Drudi Cristian, Mollura Maximiliano, Lehman Li-Wei H, Barbieri Riccardo
Department of Electronics, Informatics and EngineeringPolitecnico di Milano 20133 Milano Italy.
Institute for Medical Engineering and ScienceMassachusetts Institute of Technology Cambridge MA 02139 USA.
IEEE Open J Eng Med Biol. 2024 Feb 19;5:806-815. doi: 10.1109/OJEMB.2024.3367236. eCollection 2024.
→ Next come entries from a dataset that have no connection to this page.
(* ===== verification/Prelude.v ===== *)
(** * GhostPages in Rocq

    GhostPages is a tiered chunk store for Linux: a daemon keeps chunks of
    memory in RAM, GPU memory, disk or a simulated tier, moves them between
    tiers under memory pressure, records what it did in traces that can be
    replayed, and talks to clients over a framed protocol.  This library models
    the crates that carry that logic ([src/crates/ghost-core], [ghost-tier],
    [ghost-compress], [ghost-policy], [ghost-daemon], [ghost-replay],
    [ghost-linux], [ghost-evaluator], [ghost-ipc], [ghost-metrics],
    [ghost-bench], [ghost-cli]) as executable functions and proves what makes
    them correct.

    ** How the parts interact

    A client or the migration engine submits a [TransferJob]; the queue orders
    jobs by urgency; the scheduler takes them off, holds back what pressure
    forbids and hands the rest to the workers; a worker moves the payload
    between two [StorageBackend]s and reports.  The disk backend issues its file
    operations through the I/O scheduler and stores compressed, hashed chunk
    files.  Every component emits events on a bus with sequence numbers and
    appends to a bounded trace log; trace files are the durable form of that log.
    Health and backpressure decide which tiers and transfers are admitted.
    The pressure monitor samples the system; the migration engine turns its
    samples, the hotness of chunks and a placement policy into migrations.

    The orchestrator owns these components and runs their tasks side by side;
    the IPC server turns the frames of a connection into its calls, and the
    command line is the client at the other end.

    Recorded traces are replayed: the state they describe is reconstructed,
    compared, checksummed and certified.  On Linux, the kernel's statistics
    feed an inventory of tiers and a rule-based policy whose recommendations
    are recorded, explained, scored offline and compared on benchmark workloads.

    ** Files

    - [Prelude]: outcomes ([Ok], [Err], [Panic]), the state-and-outcome monad [M]
      with its notations, invariants and weakest preconditions, machine
      integers, bytes and hexadecimal, ordered-map iteration, sums over maps,
      [max_by] and [min_by], tactics and the hint database [rust].
    - [Floats]: [f32] and [f64] over the Standard Library's [SpecFloat].
    - [CoreTypes]: chunk ids, tiers, metadata, errors and transfer jobs with
      their hand-written serde code ([types.rs], [error.rs], [transfer.rs]).
    - [ChunkState], [Pressure]: the chunk lifecycle and its tracker, pressure and
      physical cost ([state.rs]).
    - [Tracker]: the allocation tracker ([tracker.rs]) and its lock-free peak.
    - [Backend]: the [StorageBackend] trait as a class, what its documentation
      promises as the classes [BackendLaws] and [BackendBooks], and a client
      proved against them ([backend.rs]).
    - [Ram], [SimBackend]: two implementations and their proofs of both classes
      ([ram.rs]; [sim_backend.rs], [sim_config.rs], [sim_metrics.rs]).
    - [DiskFormat], [Disk]: chunk files, compression and the disk backend
      ([disk_persistence.rs], [engine.rs] of [ghost-compress]; [disk.rs],
      [disk_config.rs]).
    - [Events], [EventBus]: the event vocabulary, the emitter and the multiplexer
      ([events.rs], [io_events.rs], [emitter.rs], [event_multiplexer.rs]);
      [Emitter]: emissions as futures that share the counter and a channel on
      which senders wait in a queue.
    - [IoScheduler]: issue, complete and flush ([io_abstraction.rs]).
    - [Frame]: the IPC framing ([frame.rs]).
    - [Trace], [TraceFile]: trace events and the bounded log ([trace.rs],
      [trace_log.rs]); trace files ([format.rs], [writer.rs], [reader.rs]).
    - [Queue], [Scheduler], [Worker]: the path of a job ([queue.rs],
      [scheduler.rs], [worker.rs], [metrics.rs]).
    - [Health], [Backpressure]: admission ([health.rs], [backpressure.rs]).
    - [Policy]: the [PlacementPolicy] trait as a class with its laws, and the two
      policies ([ghost-policy]); [Hotness]: scores of chunks ([hotness.rs],
      [hotness_tracker.rs]); [Migration]: the migration engine
      ([migration.rs]); [Monitor]: the pressure monitor and the I/O metrics
      ([pressure.rs], [io_metrics.rs]).
    - [Orchestrator]: the daemon: the calls of clients, the handling of
      completions, migration under pressure, shutdown, and in [Run] the running
      daemon as a step relation over its tasks ([orchestrator.rs]);
      [Diagnostics]: its snapshot ([diagnostics.rs]); [Ipc]: the protocol, the
      handlers, the connection loop and the client ([protocol.rs], [client.rs],
      [ipc_server.rs], [main.rs]); [TransferPool]: the unfinished pool of
      transfer workers ([transfer_worker.rs]).
    - [Settings]: sections of the configuration file, the disk configuration
      builder, the time providers and the reports of the transfer counters
      ([config.rs], [disk_config.rs], [time.rs], [metrics.rs]).
    - [Dma], [Invariants], [Timing]: the DMA pipeline ([dma_pipeline.rs]), the
      invariant registry and state ownership ([invariant_registry.rs],
      [state_ownership.rs]), retries and the deterministic clock ([retry.rs],
      [time.rs]).
    - [Reconstruct], [Replay], [TraceInvariants], [Checksum], [ReplayProof],
      [TraceMetrics], [Export]: replay of traces ([ghost-replay]:
      [state_reconstructor.rs], [engine.rs], [invariants.rs], [checksum.rs] with
      [divergence.rs], [proof.rs] with [verifier.rs], [metrics.rs], [export.rs]).
    - [Regions]: temperatures, summaries and confidence of memory regions
      ([hotness_provider.rs], [hotness_summary.rs], [hotness_history.rs],
      [hotness_confidence.rs] of [ghost-core]).
    - [LinuxSources], [LinuxSim], [LinuxTiers], [LinuxPolicy]: the parsers of
      [/proc] and [/sys], the simulated readers, the tier inventory and the
      policy loop; [Recorder]: recordings of events and snapshots, their replay
      and comparison; [Sampling], [Scanner]: DAMON with its simulation and the page scanner; [LinuxMetrics]:
      the metrics these declare ([ghost-linux], [hotness_tracker.rs]).
    - [Metrics]: the metrics created and registered, and the event bridge
      ([ghost-metrics]).
    - [Scoring], [Explanation], [Evaluator], [Tournament]: scoring of
      recommendations, their explanations, adaptive temperatures, region
      lifecycles, stability of a stream, baseline policy, quality, tournaments
      and replay analysis ([ghost-evaluator]).
    - [Workload], [Bench]: benchmark workloads; comparisons, experiments,
      reports, leaderboards and the runner ([ghost-bench]).
    - [Cli], [CliTools]: the commands that ask the daemon, and those on traces,
      hotness, policies, evaluations and benchmarks as the lines they print
      ([ghost-cli]).

    ** What the theorems show

    - Lifecycle: a tracker call succeeds exactly on lifecycle edges, and along
      any interleaving of calls a chunk follows edges, is registered or is
      removed; until it is removed, eviction is final.
    - Storage: the RAM and simulated allocators keep exact accounts, hand out
      disjoint ranges and never panic within their counters; what is written is
      read back; chunk files survive the round trip, are replaced atomically
      whatever fails, and never yield data with the wrong hash; concurrent disk
      reservations never overcommit.  The simulated allocator keeps its books
      under simulated fragmentation too, for capacities below [2 ^ 53] bytes
      ([SimBackend.space_exact]): [Floats.FloatRound] shows that the rounded
      product does not enlarge the free space.  The disk backend's accounting
      errors are proved as such.
    - Input and output: every I/O request is pending or settled exactly once;
      frames and trace files round trip; readers are total on arbitrary bytes.
    - Jobs: the queue refines a pair of FIFO queues; no job is stranded while a
      worker sleeps; each job that a worker takes is settled and reported once;
      a transfer ends in one of three ways and leaves a bounded number of stray
      allocations behind, none when its first attempt succeeds; it panics only
      when a backoff delay overflows in a debug build.
    - Events: records reach handlers in emission order when emission is
      sequential, and a concrete interleaving shows that concurrent emission
      reorders; among concurrent emissions each succeeds once under a number of
      its own, and those that wait for room are served in the order they queued.
    - Admission: health is a function of the failure count and recovery needs
      consecutive successes; backpressure decides the strictest of its inputs.
    - Migration: an evaluation proposes exactly the admissible moves, the most
      urgent first; the DMA pipeline settles every transfer exactly once; the
      lock-free latency average is linearizable.
    - Replay: a trace recorded from the tracker is reconstructed to the
      tracker's state; the dry run accepts a trace exactly when its replay
      succeeds; the default validator is silent exactly on the traces that six
      declarative conditions call sound; equal checksums mean equal event hashes; a replay proof says
      equivalent exactly when the traces are; CSV exports read back.
    - Linux: kernel files are read back to the statistics they were written
      from; the inventory stays well formed; a policy cycle never fails and its
      recommendations are conflict-free, confident, sorted and bounded; cooldowns
      are exact.  That ZRAM is always taken for full is proved as such.
    - Daemon: along every interleaving of its tasks the daemon's state stays well
      formed; a call of a client has one of the outcomes its components allow
      and moves no other chunk; a migration whose job was refused or dropped is
      lost for good.  The frames of a connection are answered once and in order, up
      to one whose answer panics or has no serialization; a call through the
      client returns what the handler returned, as far as JSON carries it and
      the response is in time; that a late response is taken for the next
      answer, and that deletion and retrieval cannot succeed through the
      protocol, is proved as such.
    - Recording: a file of a recording is restored exactly, and a prefix of it
      whatever fault cut it short; the comparison of two recordings passes
      exactly when they are the same.
    - Sampling and metrics: the monitoring task, which shares its emitter with
      the rest of the daemon, reports every sample in order as long as the
      receiver is there; the
      event bridge counts what the bus accepted; the registries are created
      without name clashes.
    - Evaluation: the overall score is a number between 0 and 1 whatever the
      readings; the stability window counts distinct oscillating chunks;
      explanations are faithful to the scores they explain.
    - Benchmarks: the generated scenarios are well formed and within bounds; an
      experiment gives every value the same score, since comparisons ignore the
      weights; a report ranks every policy that
      ran by its score, and the leaderboard is read off the report.
    - Command line: identifiers as they are displayed are refused as arguments,
      and time stamps are shown with the wrong date; both are proved.

    ** Modelling conventions

    A method is a function of the receiver's state returning an outcome and the
    new state; what was written before an error or a panic stays written.
    [Build] distinguishes debug builds, in which integer overflow panics, from
    release builds, in which it wraps.  [usize] is 64 bits.  A call under a mutex
    is one step; where the source synchronises with atomics or wake-ups only,
    the accesses are separate steps of a relation ([Tracker.PeakCas],
    [SimBackend.Race], [Disk.Reserve], [EventBus.Concurrent], [Queue.Wait],
    [Monitor.LatencyCas], [Emitter], [Sampling.Monitor]).  The iteration order of a [HashMap] is a parameter.
    Clock readings are arguments.  Log output of the [tracing] crate is not
    modelled, and the text of panic messages is abbreviated.

    Code outside the repository is an interface with the documented behaviour
    that is relied on as its laws: [Blake3] (digest length), [ZstdLib] (round
    trip), [Rng] and [RangeRng] (range of a draw), [Libm] (the exponential),
    [Codec] (round trips of bincode, serde_json and the checksum), [IpcJson]
    (round trips of the messages), [RecordCodec] and [HexCrate] (round trips),
    [Prometheus] (which registrations succeed).
    Each has a concrete instance that the witnesses use.  The bounded channel of
    tokio is defined by its documentation: a queue of slots with [try_send] in
    [EventBus], where one sender acts at a time, and a fair semaphore of permits
    in [Emitter], where many do ([Emitter.try_emit_alone] relates the two).

    Loops are bounded by the data they consume, so no fuel is chosen by hand:
    retries by the configured maximum, trace readers by the record count of the
    header, past which [read_next] returns nothing
    ([TraceFile.read_all_enough_fuel]), queues by their length.

    ** Not modelled

    The binding of sockets, signals and the spawning of tasks as such (the
    tasks are steps of [Orchestrator.Run]); opening kernel and configuration
    files, whose contents are arguments; the argument parser derived for the
    command line, and its commands that scan the machine or watch it without
    end, which only print what [Scanner] and [LinuxPolicy] compute; the JSON
    texts of serde; the HTTP server of the metrics exporter and the text
    encoding of Prometheus; the bridge to the [tracing] crate, which forwards
    log records; the runtime-invariants variant of the daemon; the traits of
    [hardware.rs] that nothing implements; Vulkan and the [ghost-sim] crate,
    which are stubs; fuzz targets and benches. *)

From Stdlib Require Import ZArith Lia.
From Stdlib Require Strings.Byte.
From stdpp Require Import base gmap strings pretty sorting numbers list.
The purpose of this study is to evaluate the importance of cardiorespiratory variables within a Reinforcement Learning (RL) recommendation system aimed at establishing optimal strategies for drug treatment of septic patients in the intensive care unit (ICU). We developed a RL model in order to establish drug administration strategies for septic patients using only a set of cardiorespiratory variables. We then compared this model with other RL models trained with a different set of features. We selected patients meeting the Sepsis-3 criteria from the Multi-parameter Intelligent Monitoring in Intensive Care (MIMIC III) database, resulting in a total of 20,496 ICU admissions. A Markov Decision Process (MDP) was built on the extracted discrete time-series. A policy iteration algorithm was used to obtain the optimal AI policy for the MDP. The policy performance was then evaluated using the WIS estimator. The process was repeated for each set of variables and compared to a set of baseline benchmark policies. The model trained with cardiorespiratory variables outperformed all other models considered, resulting in a 95% confidence lower bound score of 97.48. This finding highlights the importance of cardiovascular variables in the clinical RL recommendation system. We established an efficient RL model for sepsis treatment in the ICU and demonstrated that cardiorespiratory variables provides critical information in devising optimal policies. Given the potentially continuous availability of cardiorespiratory features extracted from bedside physiological waveform monitoring, the proposed framework paves the way for a real time recommendation system for sepsis treatment.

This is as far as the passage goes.